Data items |
========

Lemma with_server_inv σ n f (s := n_server (nodes σ n)) : server_inv σ →
  (∀ b f' d, diffs (f s) !! (b, f') = Some d → diffs s !! (b, f') = Some d) →
  (∀ b p f', uploads σ !! b = Some (n, p) → b ∉ stored σ → f' ∈ files b → is_Some (diffs s !! (b, f')) → is_Some (diffs (f s) !! (b, f'))) →
  (∀ b, b ∈ uploadedBuilds (f s) → b ∈ uploadedBuilds s ∨ b ∈ stored σ) → server_inv (with_server σ n f).
Proof.
  intros Hi Hd Ho Hm. split; [| |exact (si_stored σ Hi)| |exact (si_registered σ Hi)|exact (si_registry σ Hi)].
  - intros m b f' d. rewrite server_with_server. case_decide; [|apply (si_diffs σ Hi)]. intros ?%Hd. by apply (si_diffs σ Hi n).
  - intros b m p f' Hb Hst Hf. rewrite server_with_server. case_decide; [subst|]; [|by eapply (si_origin σ Hi)].
    eapply Ho; [exact Hb|done|done|]. by eapply (si_origin σ Hi).
  - intros m b. rewrite server_with_server. case_decide; [|apply (si_marked σ Hi)].
    intros [?|?]%Hm; [by apply (si_marked σ Hi n)|done].
Qed.
Lemma step_server_inv σ l σ' : good_label σ l → live_step σ l = Some σ' → server_inv σ → server_inv σ'.
Proof.
  destruct l as [m b ds|b ok|b ok|b|b ok|m b f ok dial|i buf off cut|m b f|m b|b|m b]; cbn [live_step]; intros Hg Hs Hi.
  - destruct Hg as [Hall Hds]. destruct (decide _) as [Hnew|]; [|done]. injection Hs as <-. destruct Hi. split; cbn [add_snapshot with_phase stored uploads registry nodes].
    + intros n b' f d. rewrite server_with_server. case_decide as Hn; [|eauto]. cbn.
      intros [[-> Hin]|?]%add_diffs_lookup; [eauto|]. subst. eauto.
    + intros b' n p f Hb' Hst Hf. rewrite server_with_server. destruct (decide (b' = b)) as [->|Hne].
      * rewrite lookup_insert_eq in Hb'. injection Hb' as <- <-. rewrite decide_True by done. cbn. apply add_diffs_has. right. eauto.
      * rewrite lookup_insert_ne in Hb' by done. case_decide; [|eauto]. subst. cbn. apply add_diffs_has. left. eauto.
    + intros b' n p Hb'. destruct (decide (b' = b)) as [->|Hne].
      * rewrite lookup_insert_eq in Hb'. by injection Hb' as <- <-.
      * rewrite lookup_insert_ne in Hb' by done. eauto.
    + intros n b'. rewrite server_with_server. case_decide; [subst; cbn|]; eauto.
    + intros b' n Hb'. destruct (decide (b' = b)) as [->|Hne].
      * rewrite lookup_insert_eq in Hb'. done.
      * rewrite lookup_insert_ne in Hb' by done. eauto.
    + intros b' a Ha. destruct (si_registry0 _ _ Ha) as [p Hp]. exists p. rewrite lookup_insert_ne; [done|congruence].
  - cbn in Hg. subst. destruct (uploads σ !! b) as [[n []]|] eqn:Hb; simplify_eq.
    apply (with_phase_inv σ b n Registering); try done; unfold Register.
    + intros _ _. by rewrite lookup_insert_eq.
    + intros b' a. destruct (decide (b' = b)) as [->|Hne]; [rewrite lookup_insert_eq; intros [= ->]; by left|].
      rewrite lookup_insert_ne by done. by right.
    + intros b' Hne. by rewrite lookup_insert_ne.
  - cbn in Hg. subst. destruct (uploads σ !! b) as [[n []]|] eqn:Hb; simplify_eq.
    set (σ1 := mkSystem (nodes σ) (registry σ) ({[b]} ∪ stored σ) (uploads σ) (opened σ) (down σ)). assert (server_inv σ1) as Hi'.
    { destruct Hi. split; cbn; try done; intros; try (eapply si_origin0 || eapply si_registered0; eauto; set_solver); set_solver. }
    change (server_inv (with_phase σ1 b (n, Uploaded) (registry σ1) (stored σ1))).
    apply (with_phase_inv σ1 b n Uploading); cbn; try done; try set_solver; eauto.
  - cbn in Hg. destruct (uploads σ !! b) as [[n []]|] eqn:Hb; simplify_eq.
    assert (b ∈ stored σ) as Hst by (by eapply (si_stored σ Hi)).
    unfold complete_upload. set (σ1 := with_server σ n _).
    assert (server_inv σ1) as Hi'.
    { apply with_server_inv; cbn; [done|eauto|eauto|]. intros b' [->%elem_of_singleton|?]%elem_of_union; auto. }
    change (server_inv (with_phase σ1 b (n, Marked) (registry σ1) (stored σ1))).
    apply (with_phase_inv σ1 b n Uploaded); cbn; try done; eauto.
  - cbn in Hg. destruct (uploads σ !! b) as [[n []]|] eqn:Hb; simplify_eq.
    assert (b ∈ stored σ) as Hst by (by eapply (si_stored σ Hi)).
    apply (with_phase_inv σ b n Marked); try done; unfold Unregister; destruct ok; eauto.
    + intros b' a [_ ?]%lookup_delete_Some. by right.
    + intros b' Hne. by rewrite lookup_delete_ne.
  - injection Hs as <-. destruct (open_seekable_same σ m b f (if ok then Some (registry_Lookup (registry σ) b) else None) dial) as (? & ? & ?).
    by apply (server_inv_same σ); [intros; apply open_seekable_servers|..].
  - apply bind_Some in Hs as (o & _ & [= <-]). destruct (read_object_same σ o buf off cut) as (? & ? & ? & _).
    by apply (server_inv_same σ); [intros; apply read_object_servers|..].
  - injection Hs as <-. cbn in Hg. apply with_server_inv; cbn; [done| | |by left].
    + by intros b' f' d [_ ?]%lookup_delete_Some.
    + intros b' p f' Hb' Hst Hf Hsome. destruct (decide (b = b')) as [->|Hne]; [exfalso; destruct Hg as [?|Hg]; [done|]; rewrite Hb' in Hg; done|].
      by rewrite lookup_delete_ne by (by intros [= ? ?]).
  - injection Hs as <-. apply with_server_inv; cbn; [done|eauto|eauto|]. intros b' [? _]%elem_of_difference. auto.
  - injection Hs as <-. cbn in Hg. destruct Hi. split; cbn; try done.
    + intros b' n Hb' Hst. unfold Unregister. rewrite lookup_delete_ne by (intros ->; done). eauto.
    + unfold Unregister. intros b' a [_ ?]%lookup_delete_Some. eauto.
  - injection Hs as <-. by apply (server_inv_same σ); [intros; apply server_with_resolver|..].
Qed.

Lemma reader_inv_mono σ σ' : (∀ n, n_resolver (nodes σ' n) = n_resolver (nodes σ n)) → opened σ' = opened σ →
  stored σ ⊆ stored σ' → (∀ b n p, uploads σ !! b = Some (n, p) → ∃ p', uploads σ' !! b = Some (n, p')) →
  reader_inv σ → reader_inv σ'.
Proof.
  intros Hn Ho Hs Hu []. assert (∀ n l b, uses σ' n l b → uses σ n l b) as Huse.
  { intros n l b. unfold uses. by rewrite Hn, Ho. }
  split.
  - intros n l b ?%Huse. rewrite Hn. eauto.
  - intros n l b b' ?%Huse ?%Huse. eauto.
  - intros n l b ?%Huse. rewrite Hn. intros ?. apply Hs. eauto.
  - intros o a l. rewrite Ho. intros Hin Hp. destruct (ri_peer0 _ _ _ Hin Hp) as [p ?]. eauto.
  - intros n. by rewrite Hn.
Qed.
Lemma uploadedFlag_spec r b r' l : uploadedFlag r b = (r', l) →
  selfAddress r' = selfAddress r ∧
  ((uploaded_flags r !! b = Some l ∧ r' = r) ∨
   (uploaded_flags r !! b = None ∧ l = length (flags r) ∧ uploaded_flags r' = <[b := l]> (uploaded_flags r) ∧ flags r' = flags r ++ [false])).
Proof. unfold uploadedFlag. destruct (uploaded_flags r !! b) as [l'|] eqn:Hb; intros [= <- <-]; [by auto|]. split; [done|]. by right. Qed.
(** What [resolve] decides and does to the flags. *)
Lemma resolve_spec r b lk dial r' a : resolve r b lk dial = (r', a) →
  ∃ l, uploadedFlag r b = (r', l) ∧
    match a with
    | ResolvePeer addr l' => l' = l ∧ flag_set r' l = false ∧ lk = Some (Some addr) ∧ addr ≠ selfAddress r' ∧ dial = true
    | ResolveUploaded => flag_set r' l = true
    | ResolveNoPeer => lk = Some None
    | ResolveSelf => lk = Some (Some (selfAddress r'))
    | ResolveRedisError => lk = None
    | ResolveDialError => dial = false
    end.
Proof.
  unfold resolve, isSelfAddress. destruct (uploadedFlag r b) as [r1 l] eqn:Hu. destruct (flag_set r1 l) eqn:Hf.
  { intros [= <- <-]. eauto. }
  destruct lk as [[addr|]|]; [|intros [= <- <-]; eauto..].
  case_bool_decide as Hself; [intros [= <- <-]; subst; eauto|].
  destruct dial; intros [= <- <-]; eauto 10.
Qed.
Lemma flag_set_lookup r l : flag_set r l = true ↔ flags r !! l = Some true.
Proof. unfold flag_set. destruct (flags r !! l) as [[]|]; naive_solver. Qed.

========

Work instructions | Filter the entries above down to the lines that contain "change".

Result |
    change (server_inv (with_phase σ1 b (n, Uploaded) (registry σ1) (stored σ1))).
    change (server_inv (with_phase σ1 b (n, Marked) (registry σ1) (stored σ1))).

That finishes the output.